El equipo humano recibía elogios constantes, siendo calificado como "súper atento", "amable" y con un funcionamiento comparable a la precisión de un "reloj suizo". Este nivel de servicio contribuía decisivamente a la satisfacción general. Además, el restaurante mostraba una sensibilidad especial hacia las necesidades dietéticas, destacando su capacidad para atender a clientes celíacos. El personal informaba con claridad sobre los platos sin gluten y ofrecía adaptaciones, un detalle muy valorado que les granjeó una clientela fiel y agradecida.

Los postres y la relación calidad-precio

Para finalizar la experiencia, los postres caseros ponían el broche de oro. La tarta de queso era una apuesta segura, descrita como rica y bien elaborada. Sin embargo, dos creaciones se llevaban la mayoría de los aplausos: la piña braseada con helado, una especialidad de la casa refrescante y original, y el helado de queso de cabra. Este último era un postre para los más atrevidos, de sabor intenso, diferente y potente, que no dejaba indiferente a nadie y que muchos consideraban una parada obligatoria en la carta de postres.

Todo esto se ofrecía a un precio considerado razonable. Con un nivel de precios medio, los clientes sentían que recibían un gran valor por su dinero. Una comida completa para dos personas, con entrantes, un plato principal contundente como un chuletón de 600 gramos, postre, bebida y cafés, podía rondar los 55 euros, una cifra muy competitiva dada la calidad general de la comida y el servicio.

El legado de un restaurante que dejó huella

A pesar de que Las Cabras ya no admite comensales en su local de Cogolludo, la información disponible indica que el proyecto podría haberse trasladado o reenfocado.

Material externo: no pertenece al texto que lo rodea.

(** * Financial planning engine: a shallow embedding and its properties

    The engine (RoboticAdvisor, [src/lib/engine]) is a set of pure TypeScript
    functions over JavaScript numbers.  Inputs are finite numbers, embedded
    as exact rationals ([Q]); rounding and overflow of IEEE doubles are not
    part of the model.  Finite inputs can still take the source out of the
    finite numbers through a singularity: a quotient whose denominator
    vanishes, the logarithm of a zero uniform draw, the maximum of an empty
    array.  Every value downstream of such a place has type [JS.num], which
    adds the two infinities and NaN with their arithmetic.

    Objects used as maps and iterated with [Object.entries] are association
    lists in insertion order (asset ids are not integer-like keys);
    [assumptions.assetClasses], which is only ever looked up by key, is a
    [gmap]. *)

From Stdlib Require Import QArith Qabs Qround Qminmax ZArith List Lia Lqa Bool.
From Stdlib Require Import Qpower Sorted Permutation.
From stdpp Require Import base strings gmap.
Import ListNotations.

Local Open Scope Q_scope.

(** ** JavaScript numbers and objects *)

Module JS.

Inductive num : Type :=
| Fin (q : Q)
| PInf
| NInf
| NaN.

Definition Qltb (a b : Q) : bool := negb (Qle_bool b a).

Definition neg (a : num) : num :=
  match a with
  | Fin q => Fin (- q)
  | PInf => NInf
  | NInf => PInf
  | NaN => NaN
  end.

Definition add (a b : num) : num :=
  match a, b with
  | NaN, _ | _, NaN => NaN
  | Fin x, Fin y => Fin (x + y)
  | PInf, NInf | NInf, PInf => NaN
  | PInf, _ | _, PInf => PInf
  | NInf, _ | _, NInf => NInf
  end.

Definition sub (a b : num) : num := add a (neg b).

(** The sign of an infinity after scaling by a finite factor; a zero
    factor gives NaN. *)
Definition scale_inf (positive : bool) (q : Q) : num :=
  if Qeq_bool q 0 then NaN
  else if Bool.eqb positive (Qltb 0 q) then PInf else NInf.

Definition mul (a b : num) : num :=
  match a, b with
  | NaN, _ | _, NaN => NaN
  | Fin x, Fin y => Fin (x * y)
  | PInf, Fin q | Fin q, PInf => scale_inf true q
  | NInf, Fin q | Fin q, NInf => scale_inf false q
  | PInf, PInf | NInf, NInf => PInf
  | PInf, NInf | NInf, PInf => NaN
  end.

(** [x / y] on finite operands: [0 / 0] is NaN and [x / 0] an infinity
    with the sign of [x] (the zero is taken as [+0]). *)
Definition qdiv (x y : Q) : num :=
  if Qeq_bool y 0 then
    (if Qeq_bool x 0 then NaN else if Qltb 0 x then PInf else NInf)
  else Fin (x / y).

Definition div (a b : num) : num :=
  match a, b with
  | NaN, _ | _, NaN => NaN
  | Fin x, Fin y => qdiv x y
  | Fin _, (PInf | NInf) => Fin 0
  | (PInf | NInf), (PInf | NInf) => NaN
  | PInf, Fin q => if Qltb q 0 then NInf else PInf
  | NInf, Fin q => if Qltb q 0 then PInf else NInf
  end.

(** [Math.pow(a, e)] for an integer exponent. *)
Definition pow (a : num) (e : Z) : num :=
  if (e =? 0)%Z then Fin 1
  else match a with
       | NaN => NaN
       | Fin q =>
           if (e <? 0)%Z && Qeq_bool q 0 then PInf else Fin (Qpower q e)
       | PInf => if (e <? 0)%Z then Fin 0 else PInf
       | NInf =>
           if (e <? 0)%Z then Fin 0
           else if Z.odd e then NInf else PInf
       end.

(** [a < b]; every comparison with NaN is false. *)
Definition lt (a b : num) : bool :=
  match a, b with
  | NaN, _ | _, NaN => false
  | Fin x, Fin y => Qltb x y
  | NInf, (Fin _ | PInf) => true
  | Fin _, PInf => true
  | _, _ => false
  end.

(** [a === b] on numbers. *)
Definition eqb (a b : num) : bool :=
  match a, b with
  | Fin x, Fin y => Qeq_bool x y
  | PInf, PInf | NInf, NInf => true
  | _, _ => false
  end.

(** Two numbers are the same when they are the same special value or
    equal rationals (a rational has many representations in [Q]). *)
Definition same (a b : num) : Prop :=
  match a, b with
  | Fin x, Fin y => x == y
  | PInf, PInf | NInf, NInf | NaN, NaN => True
  | _, _ => False
  end.

Definition abs (a : num) : num :=
  match a with
  | Fin q => Fin (Qabs q)
  | PInf | NInf => PInf
  | NaN => NaN
  end.

(** Zero and NaN are the falsy numbers. *)
Definition truthy (a : num) : bool :=
  match a with
  | Fin q => negb (Qeq_bool q 0)
  | NaN => false
  | PInf | NInf => true
  end.

(** [x || d] where [x] is a number or [undefined]. *)
Definition or_num (x : option num) (d : num) : num :=
  match x with
  | Some v => if truthy v then v else d
  | None => d
  end.

Definition finite (a : num) : Prop :=
  match a with
  | Fin _ => True
  | _ => False
  end.

(** The rational a finite number holds. *)
Definition toQ (a : num) : Q :=
  match a with
  | Fin q => q
  | _ => 0
  end.

(** [a >= 0]: false of NaN. *)
Definition nonneg (a : num) : Prop :=
  match a with
  | Fin q => 0 <= q
  | PInf => True
  | NInf | NaN => False
  end.

(** [Math.max(...xs)]: the maximum of an empty argument list is
    [-Infinity]. *)
Definition Math_max (xs : list Q) : num :=
  match xs with
  | [] => NInf
  | x :: rest => Fin (fold_left Qmax rest x)
  end.

(** [Math.round] rounds half-way cases up. *)
Definition Math_round (q : Q) : Q := inject_Z (Qfloor (q + (1 # 2))).

(** [x || d] where [x] is a finite number or [undefined]: zero is falsy. *)
Definition or (x : option Q) (d : Q) : Q :=
  match x with
  | Some v => if Qeq_bool v 0 then d else v
  | None => d
  end.

(** An object with string keys, in insertion order. *)
Definition obj (V : Type) : Type := list (string * V).

Fixpoint get {V} (o : obj V) (k : string) : option V :=
  match o with
  | [] => None
  | (k', v) :: rest => if String.eqb k' k then Some v else get rest k
  end.

(** [o[k] = v]: overwrite in place, or append a new key. *)
Fixpoint set {V} (o : obj V) (k : string) (v : V) : obj V :=
  match o with
  | [] => [(k, v)]
  | (k', v') :: rest =>
      if String.eqb k' k then (k', v) :: rest else (k', v') :: set rest k v
  end.

Definition keys {V} (o : obj V) : list string := map fst o.
Definition values {V} (o : obj V) : list V := map snd o.

(** The property names every plain object inherits from
    [Object.prototype].  Reading one of them from an object that has no
    own property of that name does not give [undefined] but a function
    (the prototype itself for [__proto__]): a truthy value on which the
    fields of an asset are [undefined]. *)
Definition inheritedKeys : list string :=
  ["constructor"; "hasOwnProperty"; "isPrototypeOf";
   "propertyIsEnumerable"; "toLocaleString"; "toString"; "valueOf";
   "__defineGetter__"; "__defineSetter__"; "__lookupGetter__";
   "__lookupSetter__"; "__proto__"].

Definition inherited (k : string) : bool :=
  existsb (String.eqb k) inheritedKeys.

(** [xs.reduce((sum, v) => sum + v, 0)] *)
Definition sum (xs : list Q) : Q := fold_left (fun s v => s + v) xs 0.

End JS.

(** ** Market assumptions ([assumptions/types.ts], [assumptions/india-2024.ts]) *)

Module Assumptions.

Record ReturnDist : Type := { mean : Q; volatility : Q }.

Record AssetClassParams : Type := {
  id : string;
  nominalReturn : ReturnDist;
  realReturn : ReturnDist;
  tradingCost : Q
}.

Record InflationParams : Type := {
  inflation_mean : Q;
  inflation_volatility : Q;
  persistence : Q
}.

(** Only the fields the engine reads are kept (the correlation matrix and
    the regimes are carried by the bundle but never used). *)
Record MarketAssumptions : Type := {
  version : string;
  assetClasses : gmap string AssetClassParams;
  inflation : InflationParams
}.

Definition asset (i : string) (nm nv rm rv tc : Q) : AssetClassParams :=
  {| id := i;
     nominalReturn := {| mean := nm; volatility := nv |};
     realReturn := {| mean := rm; volatility := rv |};
     tradingCost := tc |}.

Definition INDIA_2024_Q4 : MarketAssumptions :=
  {| version := "2024-Q4";
     assetClasses :=
       {[ "equity-nifty50" := asset "equity-nifty50" 12 18 6 (192 # 10) 10;
          "debt-govt-10y" := asset "debt-govt-10y" (72 # 10) (45 # 10) (12 # 10) 5 5;
          "gold" := asset "gold" 8 15 2 (155 # 10) 50;
          "cash" := asset "cash" 4 (5 # 10) (-2) (5 # 10) 0 ]};
     inflation :=
       {| inflation_mean := 6; inflation_volatility := 2;
          persistence := 6 # 10 |} |}.

End Assumptions.

(** ** Rebalancer ([rebalancing/rebalancer.ts]) *)

Module Rebalancing.
Import Assumptions.

Definition Portfolio : Type := JS.obj Q.

Inductive Action : Type := BUY | SELL.

Record Trade : Type := {
  asset : string;
  action : Action;
  amount : Q;
  currentValue : Q;
  targetValue : Q
}.

Record RebalancingConfig : Type := {
  driftThreshold : Q;
  minimumTradeAmount : option Q;
  tradingCostBps : option Q
}.

Record RebalancingResult : Type := {
  needsRebalancing : bool;
  drifts : JS.obj Q;
  maxDrift : JS.num;
  trades : list Trade;
  estimatedCost : Q;
  impactOnReturn : Q
}.


Definition totalValueOf (h : Portfolio) : Q := JS.sum (JS.values h).

Definition minimumTrade (config : RebalancingConfig) : Q :=
  JS.or (minimumTradeAmount config) 10000.

(** Step 2 of the source: one drift per target asset. *)
Definition driftsOf (currentPercentages : JS.obj Q)
    (targetAllocation : JS.obj Q) : JS.obj Q :=
  map (fun '(a, target) =>
         (a, JS.or (JS.get currentPercentages a) 0 - target))
      targetAllocation.

(** The body of the trade loop for one entry of [drifts]. *)
Definition tradeFor (currentHoldings : Portfolio)
    (targetAllocation : JS.obj Q) (totalValue minTrade : Q)
    (entry : string * Q) : list Trade :=
  let '(a, drift) := entry in
  if JS.Qltb 1 (Qabs drift) then
    let targetValue :=
      (default 0 (JS.get targetAllocation a) / 100) * totalValue in
    let currentValue := JS.or (JS.get currentHoldings a) 0 in
    let tradeAmount := targetValue - currentValue in
    if Qle_bool minTrade (Qabs tradeAmount) then
      [ {| asset := a;
           action := if JS.Qltb 0 tradeAmount then BUY else SELL;
           amount := Qabs tradeAmount;
           currentValue := currentValue;
           targetValue := targetValue |} ]
    else []
  else [].

Definition costOf (assumptions : MarketAssumptions)
    (config : RebalancingConfig) (ts : list Trade) : Q :=
  fold_left
    (fun total trade =>
       let assetParams := assetClasses assumptions !! asset trade in
       let bps :=
         JS.or (tradingCostBps config)
               (JS.or (option_map tradingCost assetParams) 10) in
       total + (amount trade * bps / 10000))
    ts 0.

Definition generateRebalancingTrades (currentHoldings : Portfolio)
    (targetAllocation : JS.obj Q) (assumptions : MarketAssumptions)
    (config : RebalancingConfig) : RebalancingResult :=
  let totalValue := totalValueOf currentHoldings in
  if Qeq_bool totalValue 0 then
    {| needsRebalancing := false; drifts := []; maxDrift := JS.Fin 0;
       trades := []; estimatedCost := 0; impactOnReturn := 0 |}
  else
    let currentPercentages :=
      map (fun '(a, value) => (a, (value / totalValue) * 100))
          currentHoldings in
    let ds := driftsOf currentPercentages targetAllocation in
    let maxD := JS.Math_max (map Qabs (JS.values ds)) in
    if JS.lt maxD (JS.Fin (driftThreshold config)) then
      {| needsRebalancing := false; drifts := ds; maxDrift := maxD;
         trades := []; estimatedCost := 0; impactOnReturn := 0 |}
    else
      let ts :=
        flat_map (tradeFor currentHoldings targetAllocation totalValue
                           (minimumTrade config)) ds in
      let cost := costOf assumptions config ts in
      {| needsRebalancing := true; drifts := ds; maxDrift := maxD;
         trades := ts; estimatedCost := cost;
         impactOnReturn := (cost / totalValue) * 10000 |}.





End Rebalancing.

(** ** Exceptions *)

Module Exn.

Inductive error : Type :=
| ValidationError (field message : string)
| Error (message : string)
| TypeError (message : string).

Inductive result (A : Type) : Type :=
| Ok (a : A)
| Throw (e : error).
Arguments Ok {A} a.
Arguments Throw {A} e.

Su página web ahora apunta a una nueva dirección en Guadalajara capital, en la Calle Juan Bautista Topete, bajo un formato de taberna gastronómica. Este movimiento explica el cierre en su ubicación original, pero mantiene viva la filosofía de sencillez, calidad y tradición. Para quienes buscan la experiencia original en Cogolludo, la noticia de su cierre es definitiva. El restaurante dejó una marca imborrable, recordado por su excelente parrilla, sus vistas, su atento personal y esa capacidad de hacer que la gente se sintiera como en casa. Quienes tuvieron la oportunidad de comer allí guardan el recuerdo de uno de los mejores establecimientos de la zona.